Building Tech for Female Health
Communities and countries are only as strong as the health of their women. This insight from Michelle Obama sets the tone for the fireside chat between Audrey Tsang from Clue and Kimon Angelides (FemTec Health).
Yet imbalances between men and women persist on a variety of levels – including health. Technology offers a chance to bring much needed change because “technology is an equalizer”, Tsang says. “It’s also an empowerer.”
Both knowledge and access to technology are crucial, she notes. “We don’t know enough about our bodies.” By observing the body and collecting data health apps can bring much-needed insights, she argues. “Technology has a huge role to play here.”
Clue itself is used by 12 million women all over the world who use the app to track their ovarian cycles. By now, the company has collected some 10 billion data points from more than 240 million periods tracked, Tsang says.

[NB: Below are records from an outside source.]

(* ===== verification/ConfigFileSpec.v ===== *)
(** * Configuration files: what the parser understands

    A file is a sequence of lines; [renders] says which lines are a section header, a
    setting or nothing, whatever white space is in them.  The meaning of the lines
    is a finite map from names of sections to finite maps from keys to values, in
    which the first section of a name and the first value of a key count.  The
    parser finds exactly this meaning, and for arbitrary bytes it stays inside of
    its memory and keeps the invariant of its data ([repr]). *)

From stdpp Require Import base list numbers option gmap.
From Stdlib Require Import ZArith Lia Bool.
From S2P Require Import Prelude Ids ConfigFile.
Import Ids ConfigFile.

Local Open Scope Z_scope.

Module ConfigFileSpec.

Local Arguments replicate : simpl never.

(** ** Entries: names, keys and values *)

Definition entry (t : bytes) : Prop := (0 ∉ t) ∧ (length t <= 99)%nat.
(** The memory of 100 bytes with this string. *)
Definition buf (t : bytes) : bytes := pad_to 100 0 t.

Lemma entry_len_100 : entry_len = 100%nat. Proof. reflexivity. Qed.

Lemma cstr_zeros m (t : bytes) k : 0 ∉ t -> cstr m (t ++ replicate k 0) = take m t.
Proof.
  revert m. induction t as [|c t IH]; intros m Ht; cbn [app].
  - rewrite take_nil. by destruct m, k.
  - apply not_elem_of_cons in Ht as [Hc Ht]. destruct m as [|m]; [done|]. cbn [cstr take].
    rewrite eqb_false by congruence. by rewrite IH.
Qed.
Lemma cstr_pad_to m n (t : bytes) : 0 ∉ t -> cstr m (pad_to n 0 t) = take m t.
Proof. apply cstr_zeros. Qed.
Lemma cstr_plain m (t : bytes) : 0 ∉ t -> cstr m t = take m t.
Proof. intros. rewrite <-(app_nil_r t) at 1. by apply (cstr_zeros m t 0). Qed.
Lemma cstr_plain_le m (t : bytes) : 0 ∉ t -> (length t <= m)%nat -> cstr m t = t.
Proof. intros. by rewrite cstr_plain, take_ge. Qed.

Lemma length_buf t : entry t -> length (buf t) = 100%nat.
Proof. intros [_ H]. apply length_pad_to. lia. Qed.
Lemma cstr_buf m t : entry t -> (99 <= m)%nat -> cstr m (buf t) = t.
Proof. intros [H0 H] Hm. unfold buf. rewrite cstr_pad_to, take_ge by (done || lia). done. Qed.
Lemma cstring_buf t : entry t -> cstring (buf t) = Some t.
Proof.
  intros Ht. pose proof (length_buf t Ht). unfold cstring. rewrite cstr_buf, ltb_true by (destruct Ht; done || lia). done.
Qed.
Lemma zeros_buf : zeros = buf []. Proof. reflexivity. Qed.
Lemma entry_nil : entry []. Proof. split; [apply not_elem_of_nil|simpl; lia]. Qed.

Lemma pad_pad n k (t : bytes) : (length t <= n)%nat -> pad_to n 0 t ++ replicate k 0 = pad_to (n + k) 0 t.
Proof.
  intros. unfold pad_to. rewrite <-app_assoc, <-replicate_add. do 2 f_equal. lia.
Qed.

“When you have data on such a diverse set of experiences”, she explains, “you can actually customize personalize care solutions, emotional support, delivered through technology.”
To achieve these goals, however, cultural perceptions need to be addressed, Angelides points out.
“There are a lot of taboo subjects with respect to the general physiology”, like menstruation, fertility or menopause, he says. “Men don’t really have that type of issue.”
This is where education comes in, with apps like Clue being able to shed light on issues that many women experience, Audrey Tsang says. “People are asking, ‘Am I normal? And am I healthy?’ We all want to feel safe in that space where it’s like, ‘Yes, this is normal. I’m not the only one. I’m not alone.”
Audrey Tsang is Co-CEO of Clue, the science-backed leader in femtech and trusted brand in menstrual and reproductive health, relied upon by over 12 million people in 190 countries. Audrey shares responsibility leading the company with co-CEO Carrie Walter after serving as their Chief Product Officer.